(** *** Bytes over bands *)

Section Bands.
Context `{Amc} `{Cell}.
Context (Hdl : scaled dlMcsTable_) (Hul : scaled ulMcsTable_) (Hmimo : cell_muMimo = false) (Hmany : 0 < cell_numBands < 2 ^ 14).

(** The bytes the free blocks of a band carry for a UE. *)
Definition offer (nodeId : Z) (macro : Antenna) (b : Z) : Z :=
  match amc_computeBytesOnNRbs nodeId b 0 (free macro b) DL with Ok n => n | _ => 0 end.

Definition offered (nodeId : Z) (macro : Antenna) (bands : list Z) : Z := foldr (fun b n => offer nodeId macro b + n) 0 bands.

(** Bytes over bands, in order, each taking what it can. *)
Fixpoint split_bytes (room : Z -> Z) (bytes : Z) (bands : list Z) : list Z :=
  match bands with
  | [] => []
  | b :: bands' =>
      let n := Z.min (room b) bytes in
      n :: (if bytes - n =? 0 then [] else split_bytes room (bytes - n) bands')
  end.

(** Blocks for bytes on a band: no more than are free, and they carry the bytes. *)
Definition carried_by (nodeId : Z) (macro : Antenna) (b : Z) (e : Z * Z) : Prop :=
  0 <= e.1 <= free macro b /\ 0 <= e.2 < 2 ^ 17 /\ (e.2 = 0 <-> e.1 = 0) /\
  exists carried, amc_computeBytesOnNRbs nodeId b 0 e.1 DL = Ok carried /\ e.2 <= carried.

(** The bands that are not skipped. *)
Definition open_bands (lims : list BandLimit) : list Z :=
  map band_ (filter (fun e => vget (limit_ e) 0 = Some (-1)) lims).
○ ○ ○
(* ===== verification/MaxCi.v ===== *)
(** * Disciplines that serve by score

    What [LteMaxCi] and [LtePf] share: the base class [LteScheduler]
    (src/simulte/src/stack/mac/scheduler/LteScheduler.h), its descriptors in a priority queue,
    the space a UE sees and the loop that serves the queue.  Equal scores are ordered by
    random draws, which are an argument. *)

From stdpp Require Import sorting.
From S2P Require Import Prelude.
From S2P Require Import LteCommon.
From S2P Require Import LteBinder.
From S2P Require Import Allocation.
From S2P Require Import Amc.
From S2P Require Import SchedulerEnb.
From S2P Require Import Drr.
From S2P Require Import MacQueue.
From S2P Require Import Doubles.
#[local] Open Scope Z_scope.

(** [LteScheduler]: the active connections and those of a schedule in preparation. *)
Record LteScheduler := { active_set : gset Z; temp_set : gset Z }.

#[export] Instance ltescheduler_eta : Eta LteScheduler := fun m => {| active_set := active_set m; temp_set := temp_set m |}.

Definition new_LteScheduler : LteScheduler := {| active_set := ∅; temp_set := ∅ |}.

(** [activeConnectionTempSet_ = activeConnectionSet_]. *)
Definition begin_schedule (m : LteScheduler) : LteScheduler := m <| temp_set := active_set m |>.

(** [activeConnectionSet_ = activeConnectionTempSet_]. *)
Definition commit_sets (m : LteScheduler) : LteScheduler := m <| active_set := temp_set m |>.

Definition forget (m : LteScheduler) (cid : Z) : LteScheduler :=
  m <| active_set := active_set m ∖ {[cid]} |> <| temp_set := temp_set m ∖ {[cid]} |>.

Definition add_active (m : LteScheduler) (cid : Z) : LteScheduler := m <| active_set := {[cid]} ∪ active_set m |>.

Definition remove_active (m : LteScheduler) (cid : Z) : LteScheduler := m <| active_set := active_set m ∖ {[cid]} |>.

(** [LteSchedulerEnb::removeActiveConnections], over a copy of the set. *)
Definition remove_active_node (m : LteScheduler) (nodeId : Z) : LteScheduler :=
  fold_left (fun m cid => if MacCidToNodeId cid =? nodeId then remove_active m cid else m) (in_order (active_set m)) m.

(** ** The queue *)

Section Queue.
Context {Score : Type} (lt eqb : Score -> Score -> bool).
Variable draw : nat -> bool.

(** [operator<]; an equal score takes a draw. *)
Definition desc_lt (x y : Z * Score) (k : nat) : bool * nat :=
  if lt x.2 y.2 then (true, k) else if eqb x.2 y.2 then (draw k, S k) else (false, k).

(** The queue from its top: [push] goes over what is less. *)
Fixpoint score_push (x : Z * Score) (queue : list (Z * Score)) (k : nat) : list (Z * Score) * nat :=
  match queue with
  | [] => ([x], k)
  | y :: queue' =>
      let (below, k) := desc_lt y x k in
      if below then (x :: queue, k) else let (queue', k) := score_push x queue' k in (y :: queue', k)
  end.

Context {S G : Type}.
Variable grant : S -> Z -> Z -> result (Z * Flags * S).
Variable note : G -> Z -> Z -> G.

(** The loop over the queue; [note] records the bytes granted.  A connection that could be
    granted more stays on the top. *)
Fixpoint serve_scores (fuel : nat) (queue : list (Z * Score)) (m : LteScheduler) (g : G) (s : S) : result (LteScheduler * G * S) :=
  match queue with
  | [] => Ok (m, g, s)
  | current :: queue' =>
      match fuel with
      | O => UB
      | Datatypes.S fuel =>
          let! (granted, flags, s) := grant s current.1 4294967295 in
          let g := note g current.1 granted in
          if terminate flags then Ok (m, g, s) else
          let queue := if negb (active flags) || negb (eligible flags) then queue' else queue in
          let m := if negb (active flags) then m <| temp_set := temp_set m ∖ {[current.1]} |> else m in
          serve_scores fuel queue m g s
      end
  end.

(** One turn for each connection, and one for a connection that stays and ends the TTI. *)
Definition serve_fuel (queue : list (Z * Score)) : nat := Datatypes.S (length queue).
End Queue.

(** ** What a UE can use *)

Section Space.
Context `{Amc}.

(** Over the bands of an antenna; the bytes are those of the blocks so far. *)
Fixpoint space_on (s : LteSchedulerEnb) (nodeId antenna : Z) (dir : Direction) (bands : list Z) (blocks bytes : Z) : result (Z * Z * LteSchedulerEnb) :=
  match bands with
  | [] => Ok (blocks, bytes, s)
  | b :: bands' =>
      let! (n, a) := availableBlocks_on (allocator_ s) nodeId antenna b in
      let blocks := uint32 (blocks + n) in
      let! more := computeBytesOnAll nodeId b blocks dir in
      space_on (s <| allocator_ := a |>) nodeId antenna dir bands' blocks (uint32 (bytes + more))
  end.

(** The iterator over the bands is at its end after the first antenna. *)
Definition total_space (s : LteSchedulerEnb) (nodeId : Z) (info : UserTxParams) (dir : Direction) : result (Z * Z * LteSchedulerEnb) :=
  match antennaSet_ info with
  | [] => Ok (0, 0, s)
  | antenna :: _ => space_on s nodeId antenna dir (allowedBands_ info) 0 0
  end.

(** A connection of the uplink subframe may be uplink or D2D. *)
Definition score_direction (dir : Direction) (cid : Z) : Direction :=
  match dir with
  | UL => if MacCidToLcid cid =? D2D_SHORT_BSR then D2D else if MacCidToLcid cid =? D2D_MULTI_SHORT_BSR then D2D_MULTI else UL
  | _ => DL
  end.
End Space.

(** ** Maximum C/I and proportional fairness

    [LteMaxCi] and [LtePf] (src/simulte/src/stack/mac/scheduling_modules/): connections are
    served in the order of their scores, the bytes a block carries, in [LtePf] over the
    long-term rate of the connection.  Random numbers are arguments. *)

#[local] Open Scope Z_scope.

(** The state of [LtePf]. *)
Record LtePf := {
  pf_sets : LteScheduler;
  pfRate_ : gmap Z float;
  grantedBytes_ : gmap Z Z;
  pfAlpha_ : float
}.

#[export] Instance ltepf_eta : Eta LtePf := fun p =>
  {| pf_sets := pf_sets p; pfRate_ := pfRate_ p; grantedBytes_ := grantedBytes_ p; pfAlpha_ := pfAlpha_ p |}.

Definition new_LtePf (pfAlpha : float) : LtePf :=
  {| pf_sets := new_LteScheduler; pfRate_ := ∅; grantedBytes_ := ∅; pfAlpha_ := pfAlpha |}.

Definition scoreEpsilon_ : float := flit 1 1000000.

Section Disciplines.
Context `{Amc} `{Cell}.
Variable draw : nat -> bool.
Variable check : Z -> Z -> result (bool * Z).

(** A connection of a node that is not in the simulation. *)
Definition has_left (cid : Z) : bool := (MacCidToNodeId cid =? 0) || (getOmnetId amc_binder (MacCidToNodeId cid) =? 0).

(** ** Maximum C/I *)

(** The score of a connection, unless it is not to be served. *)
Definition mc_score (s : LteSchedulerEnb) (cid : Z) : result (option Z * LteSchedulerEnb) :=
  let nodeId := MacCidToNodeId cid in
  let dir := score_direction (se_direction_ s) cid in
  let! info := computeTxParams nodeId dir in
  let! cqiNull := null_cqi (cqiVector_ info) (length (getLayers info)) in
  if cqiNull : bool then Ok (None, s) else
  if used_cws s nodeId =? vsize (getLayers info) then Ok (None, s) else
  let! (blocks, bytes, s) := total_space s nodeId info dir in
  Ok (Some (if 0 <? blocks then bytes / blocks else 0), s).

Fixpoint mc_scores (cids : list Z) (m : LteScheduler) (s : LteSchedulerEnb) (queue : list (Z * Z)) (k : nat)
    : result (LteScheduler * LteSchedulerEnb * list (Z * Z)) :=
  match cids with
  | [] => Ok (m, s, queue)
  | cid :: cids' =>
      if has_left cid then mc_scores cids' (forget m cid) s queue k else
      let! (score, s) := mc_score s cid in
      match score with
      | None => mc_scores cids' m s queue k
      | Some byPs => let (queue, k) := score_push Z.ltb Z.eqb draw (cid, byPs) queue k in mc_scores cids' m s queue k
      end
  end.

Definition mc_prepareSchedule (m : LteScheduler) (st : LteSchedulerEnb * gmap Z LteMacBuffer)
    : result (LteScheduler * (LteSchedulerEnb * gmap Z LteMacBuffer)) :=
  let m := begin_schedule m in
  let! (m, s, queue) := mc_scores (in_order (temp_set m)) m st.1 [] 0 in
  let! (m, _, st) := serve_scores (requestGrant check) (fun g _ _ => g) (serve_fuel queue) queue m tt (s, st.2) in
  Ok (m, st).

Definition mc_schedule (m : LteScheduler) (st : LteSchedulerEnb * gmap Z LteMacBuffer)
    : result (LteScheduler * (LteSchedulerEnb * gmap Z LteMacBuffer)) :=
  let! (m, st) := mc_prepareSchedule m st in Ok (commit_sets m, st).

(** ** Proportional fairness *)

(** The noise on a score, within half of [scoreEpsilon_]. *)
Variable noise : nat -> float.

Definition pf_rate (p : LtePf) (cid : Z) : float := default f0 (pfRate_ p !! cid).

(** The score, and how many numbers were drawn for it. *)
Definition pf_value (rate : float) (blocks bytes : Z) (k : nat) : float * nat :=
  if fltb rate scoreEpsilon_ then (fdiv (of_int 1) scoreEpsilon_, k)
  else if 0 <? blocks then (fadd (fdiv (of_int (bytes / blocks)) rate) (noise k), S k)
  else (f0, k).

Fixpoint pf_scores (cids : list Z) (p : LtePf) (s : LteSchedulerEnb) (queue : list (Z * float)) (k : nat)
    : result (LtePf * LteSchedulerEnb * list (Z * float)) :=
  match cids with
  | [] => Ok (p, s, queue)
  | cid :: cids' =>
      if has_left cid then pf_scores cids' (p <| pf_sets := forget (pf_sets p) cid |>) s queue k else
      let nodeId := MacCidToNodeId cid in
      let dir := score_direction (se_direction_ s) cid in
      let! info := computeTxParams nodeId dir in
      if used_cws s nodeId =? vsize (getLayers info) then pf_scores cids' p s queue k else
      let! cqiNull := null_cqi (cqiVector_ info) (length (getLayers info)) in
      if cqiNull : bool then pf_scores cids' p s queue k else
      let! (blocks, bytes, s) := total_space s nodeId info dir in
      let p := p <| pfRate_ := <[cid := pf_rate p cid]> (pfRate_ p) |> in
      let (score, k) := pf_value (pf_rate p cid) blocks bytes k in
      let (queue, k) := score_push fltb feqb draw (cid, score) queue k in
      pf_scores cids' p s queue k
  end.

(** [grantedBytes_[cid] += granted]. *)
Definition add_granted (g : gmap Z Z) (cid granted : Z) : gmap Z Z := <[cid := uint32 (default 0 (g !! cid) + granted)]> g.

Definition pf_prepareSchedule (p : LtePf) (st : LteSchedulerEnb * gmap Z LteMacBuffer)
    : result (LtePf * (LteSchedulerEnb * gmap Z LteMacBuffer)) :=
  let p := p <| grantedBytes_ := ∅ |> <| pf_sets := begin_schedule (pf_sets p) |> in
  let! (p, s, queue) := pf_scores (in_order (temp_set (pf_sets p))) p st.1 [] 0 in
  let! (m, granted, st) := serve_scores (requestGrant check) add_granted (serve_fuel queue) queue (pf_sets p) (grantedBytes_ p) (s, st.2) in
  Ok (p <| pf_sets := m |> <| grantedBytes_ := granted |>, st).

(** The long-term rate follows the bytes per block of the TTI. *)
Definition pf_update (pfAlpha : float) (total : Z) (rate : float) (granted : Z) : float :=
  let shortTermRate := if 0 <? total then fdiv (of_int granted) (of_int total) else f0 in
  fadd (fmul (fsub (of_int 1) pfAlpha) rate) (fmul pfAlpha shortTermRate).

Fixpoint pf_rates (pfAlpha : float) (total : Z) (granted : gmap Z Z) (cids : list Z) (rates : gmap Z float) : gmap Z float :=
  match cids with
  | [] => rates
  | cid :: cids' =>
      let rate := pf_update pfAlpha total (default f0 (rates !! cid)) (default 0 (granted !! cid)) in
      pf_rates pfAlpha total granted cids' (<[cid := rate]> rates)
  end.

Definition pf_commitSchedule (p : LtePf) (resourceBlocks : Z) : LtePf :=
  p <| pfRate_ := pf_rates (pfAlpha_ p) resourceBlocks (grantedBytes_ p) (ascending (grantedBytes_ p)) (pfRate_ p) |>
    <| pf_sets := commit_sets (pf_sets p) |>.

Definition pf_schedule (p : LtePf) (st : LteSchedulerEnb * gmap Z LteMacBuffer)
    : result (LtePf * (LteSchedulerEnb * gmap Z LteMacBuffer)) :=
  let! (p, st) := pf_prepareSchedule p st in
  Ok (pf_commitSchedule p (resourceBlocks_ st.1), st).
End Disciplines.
○ ○ ○
> [Task details]: Begin at the line above that has "From S2P Require Import Allocation." and stop after the line that has "(** [LteScheduler]: the", copying each line exactly and adding nothing else.

> [Answer to the problem]:
From S2P Require Import Allocation.
From S2P Require Import Amc.
From S2P Require Import SchedulerEnb.
From S2P Require Import Drr.
From S2P Require Import MacQueue.
From S2P Require Import Doubles.
#[local] Open Scope Z_scope.

(** [LteScheduler]: the active connections and those of a schedule in preparation. *)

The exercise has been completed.